BIOGEOCHEMISTRY OF SMALL HEADWATER WETLANDS IN THE SOUTH CAROLINA PIEDMONT


MCCOY-BRUCE, Thomas, Earth, Environmental, and Sustainability Sciences, Furman University, 3300 Poinsett Hwy., Greenville, SC 29613, LEWIS, Gregory P., Department of Biology, Furman University, 3300 Poinsett Highway, Greenville, SC 29613 and MUTHUKRISHNAN, Suresh, Earth, Environmental, and Sustainability Sciences, Furman University, 3300 Poinsett Hwy, Greenville, SC 29613

With the rapid urbanization of the Atlantic Piedmont ecoregion, headwater stream systems and small associated wetlands face increasing risk of degradation and loss. These wetlands provide valuable ecosystem services including nitrate removal and sediment storage that are critical in an urban landscape but often remain overlooked because of their small sizes and transient nature. Many of these wetlands are a product of ecosystem engineering by beaver (Castor canadensis), which can increase habitat diversity and alter nutrient cycling in stream systems. The main objective of this study was to investigate biogeochemical transformations taking place in four headwater wetland systems in the Piedmont of northwestern South Carolina, including three beaver-associated wetlands. Land cover in the watersheds of these four wetlands ranged from mostly forested to heavily urbanized. Water samples were collected from the wetland sites and sites upstream and/or downstream of the wetlands in June-August 2022. Samples were analyzed for major anions and cations, ammonium, dissolved organic carbon, and total dissolved nitrogen (TDN). Relative to upstream sites, wetland sites displayed variable concentrations of bicarbonate (-10% to +85%) and dissolved organic nitrogen (-72% to +30%), higher concentrations of iron (+8% to +435%), manganese (+69% to +2672%), and ammonium (+33% to +3700%), and lower concentrations of nitrate (-71% to -97%), TDN (-39% to -99%), and sulfate (-9% to -69%). In wetlands, dissolved organic nitrogen and ammonium accounted for higher proportions of TDN and nitrate accounted for lower proportions of TDN than in flowing stream reaches, indicating altered nitrogen cycle processes in wetlands. These changes occurred alongside lower concentrations of dissolved oxygen in wetlands.
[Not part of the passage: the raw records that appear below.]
(** [max(unused, key=lambda x: x.received_at)]: the first of the entries
    with the greatest key. *)
Fixpoint max_by_received (best : OTPCode) (l : list OTPCode) : OTPCode :=
  match l with
  | [] => best
  | x :: rest =>
      if received_at best <? received_at x then max_by_received x rest
      else max_by_received best rest
  end.

(** [get_latest_code] *)
Definition get_latest_code (store : SMSOTPStore) (now : Z) : option string * SMSOTPStore :=
  let store1 := clear_old_codes store now in
  let unused := List.filter (fun c => negb (used c)) store1 in
  match unused with
  | [] => (None, store1)
  | first :: rest => (Some (code (max_by_received first rest)), store1)
  end.

(** [mark_as_used] *)
Definition mark_as_used (store : SMSOTPStore) (value : string) : SMSOTPStore :=
  map (fun c => if bool_decide (code c = value)
                then mkOTPCode (code c) (sender c) (received_at c) true else c) store.

(** [clear_all] *)
Definition clear_all (store : SMSOTPStore) : SMSOTPStore := [].

(** [SMSWebhookHandler.process_sms]: the [otp] of the answer and the
    store. *)
Definition process_sms (store : SMSOTPStore) (now received : Z)
    (from_number sender_field : option string) (message : string)
    : option string * SMSOTPStore :=
  let truthy o := match o with Some s => Py.nonempty s | None => false end in
  let sender :=
    if truthy from_number then default "" from_number
    else if truthy sender_field then default "" sender_field
    else "Unknown" in
  add_sms store now received sender message.

(** What the pattern of [extract_otp] asks of a match: [d] is six digits,
    no word character stands right before it (after [pre]) and none right
    after it (at the head of [post]). *)
Fixpoint all_digits (s : string) : bool :=
  match s with
  | EmptyString => true
  | String c r => Py.is_digit c && all_digits r
  end.

Fixpoint after_word (start : bool) (pre : string) : bool :=
  match pre with
  | EmptyString => start
  | String c r => after_word (Py.is_word c) r
  end.

Definition standalone_code (message pre d post : string) : Prop :=
  message = pre +:+ d +:+ post /\
  String.length d = 6%nat /\
  all_digits d = true /\
  after_word false pre = false /\
  ends_word post = true.

(** A store with an old used code and two fresh ones. *)
Definition inbox : SMSOTPStore :=
  [ mkOTPCode "111111" "VFS" 0 true;
    mkOTPCode "222222" "VFS" (200 * 1000000) false;
    mkOTPCode "333333" "VFS" (400 * 1000000) false ].

Section SmsFacts.

Lemma six_digits_spec (s d rest : string) :
  six_digits s = Some (d, rest) ->
  s = d +:+ rest /\ String.length d = 6%nat /\ all_digits d = true.
Proof.
  destruct s as [|a [|b [|c [|e [|f [|g r]]]]]]; try discriminate.
  cbn [six_digits].
  destruct (Py.is_digit a) eqn:Ha; [|discriminate].
  destruct (Py.is_digit b) eqn:Hb; [|discriminate].
  destruct (Py.is_digit c) eqn:Hc; [|discriminate].
  destruct (Py.is_digit e) eqn:He; [|discriminate].
  destruct (Py.is_digit f) eqn:Hf; [|discriminate].
  destruct (Py.is_digit g) eqn:Hg; [|discriminate].
  cbn [andb]. intros [= <- <-].
  split; [reflexivity|]. split; [reflexivity|].
  cbn [all_digits]. rewrite Ha, Hb, Hc, He, Hf, Hg. reflexivity.
Qed.

Lemma six_digits_complete (d rest : string) :
  String.length d = 6%nat -> all_digits d = true ->
  six_digits (d +:+ rest) = Some (d, rest).
Proof.
  destruct d as [|a [|b [|c [|e [|f [|g [|h r]]]]]]]; try discriminate.
  intros _. cbn [all_digits]. rewrite !andb_true_iff.
  intros (Ha & Hb & Hc & He & Hf & Hg & _).
  change (six_digits (String a (String b (String c (String e (String f (String g rest))))))
          = Some (String a (String b (String c (String e (String f (String g ""))))), rest)).
  cbn [six_digits]. rewrite Ha, Hb, Hc, He, Hf, Hg. reflexivity.
Qed.

Lemma digits_start_word (d rest : string) :
  String.length d = 6%nat -> all_digits d = true ->
  exists c r, d +:+ rest = String c r /\ Py.is_word c = true.
Proof.
  destruct d as [|a d]; [discriminate|]. intros _. cbn [all_digits].
  rewrite andb_true_iff. intros [Ha _]. exists a, (d +:+ rest). split; [reflexivity|].
  unfold Py.is_digit in Ha. unfold Py.is_word. rewrite Ha. reflexivity.
Qed.

Lemma search_code_sound (s : string) : forall (start : bool) (d : string),
  search_code start s = Some d ->
  exists pre post,
    s = pre +:+ d +:+ post /\ String.length d = 6%nat /\ all_digits d = true /\
    after_word start pre = false /\ ends_word post = true /\
    forall pre' d' post',
      s = pre' +:+ d' +:+ post' -> String.length d' = 6%nat -> all_digits d' = true ->
      after_word start pre' = false -> ends_word post' = true ->
      (String.length pre <= String.length pre')%nat.
Proof.
  induction s as [|c r IH]; intros start d; [discriminate|].
  cbn [search_code].
  destruct start.
  - intros H. destruct (IH _ _ H) as (pre & post & -> & Hlen & Hd & Haw & Hew & Hleft).
    exists (String c pre), post. repeat (split; [assumption || reflexivity|]).
    intros pre' d' post' Heq Hlen' Hd' Haw' Hew'.
    destruct pre' as [|c' pre']; [discriminate Haw'|].
    injection Heq as <- Heq. cbn [String.length].
    apply le_n_S. eapply Hleft; eauto.
  - destruct (six_digits (String c r)) as [[digits rest]|] eqn:Hsix.
    + destruct (ends_word rest) eqn:Hrest.
      * intros [= <-]. apply six_digits_spec in Hsix as (Heq & Hlen & Hd).
        exists EmptyString, rest. cbn [after_word String.length].
        repeat (split; [assumption || reflexivity|]). intros; lia.
      * intros H. destruct (IH _ _ H) as (pre & post & -> & Hlen & Hd & Haw & Hew & Hleft).
        exists (String c pre), post. repeat (split; [assumption || reflexivity|]).
        intros pre' d' post' Heq Hlen' Hd' Haw' Hew'.
        destruct pre' as [|c' pre'].
        { change (EmptyString +:+ d' +:+ post') with (d' +:+ post') in Heq.
          rewrite Heq, (six_digits_complete _ _ Hlen' Hd') in Hsix.
          injection Hsix as <- <-. congruence. }
        injection Heq as <- Heq. cbn [String.length].
        apply le_n_S. eapply Hleft; eauto.
    + intros H. destruct (IH _ _ H) as (pre & post & -> & Hlen & Hd & Haw & Hew & Hleft).
      exists (String c pre), post. repeat (split; [assumption || reflexivity|]).
      intros pre' d' post' Heq Hlen' Hd' Haw' Hew'.
      destruct pre' as [|c' pre'].
      { change (EmptyString +:+ d' +:+ post') with (d' +:+ post') in Heq.
        rewrite Heq, (six_digits_complete _ _ Hlen' Hd') in Hsix. discriminate. }
      injection Heq as <- Heq. cbn [String.length].
      apply le_n_S. eapply Hleft; eauto.
Qed.

Lemma search_code_complete (pre : string) : forall (start : bool) (d post : string),
  String.length d = 6%nat -> all_digits d = true ->
  after_word start pre = false -> ends_word post = true ->
  search_code start (pre +:+ d +:+ post) <> None.
Proof.
  induction pre as [|c pre IH]; intros start d post Hlen Hd Haw Hew.
  - cbn [after_word] in Haw. subst start.
    change (EmptyString +:+ d +:+ post) with (d +:+ post).
    destruct (digits_start_word d post Hlen Hd) as (c & r & Heq & _).
    pose proof (six_digits_complete d post Hlen Hd) as Hsix.
    rewrite Heq in *. cbn [search_code]. rewrite Hsix, Hew. discriminate.
  - change (String c pre +:+ d +:+ post) with (String c (pre +:+ d +:+ post)).
    cbn [search_code].
    destruct (if start then None else _) as [digits|]; [discriminate|].
    apply IH; assumption.
Qed.

(** On ASCII text [extract_otp] returns a code exactly when the text
    holds a run of six digits with no letter, digit or underscore right
    before or right after it, and the code it returns is the first such
    run; a longer run of digits is never cut down to a code. *)
Theorem extract_otp_first_standalone_code (message : string) :
  Py.is_ascii message = true ->
  match extract_otp message with
  | Some d =>
      exists pre post,
        standalone_code message pre d post /\
        forall pre' d' post',
          standalone_code message pre' d' post' ->
          (String.length pre <= String.length pre')%nat
  | None => forall pre d post, ~ standalone_code message pre d post
  end.
Proof.
  intros _. unfold extract_otp.
  destruct (search_code false message) as [d|] eqn:H.
  - destruct (search_code_sound _ _ _ H) as (pre & post & Heq & Hlen & Hd & Haw & Hew & Hleft).
    exists pre, post. split; [repeat split; assumption|].
    intros pre' d' post' (Heq' & Hlen' & Hd' & Haw' & Hew'). eapply Hleft; eauto.
  - intros pre d post (Heq & Hlen & Hd & Haw & Hew). subst message.
    exact (search_code_complete _ _ _ _ Hlen Hd Haw Hew H).
Qed.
The transformations occurring in these wetlands, only one of which was listed in the US Fish and Wildlife Service’s National Wetland Inventory, indicate that small wetlands can play a role in the biogeochemical cycles of headwater ecosystems, including urbanized headwaters. The largest proportional changes in chemical parameters were observed in wetlands formed by beaver activity, which emphasizes the importance of including beaver wetlands into studies of wetland conservation in the southeastern Piedmont.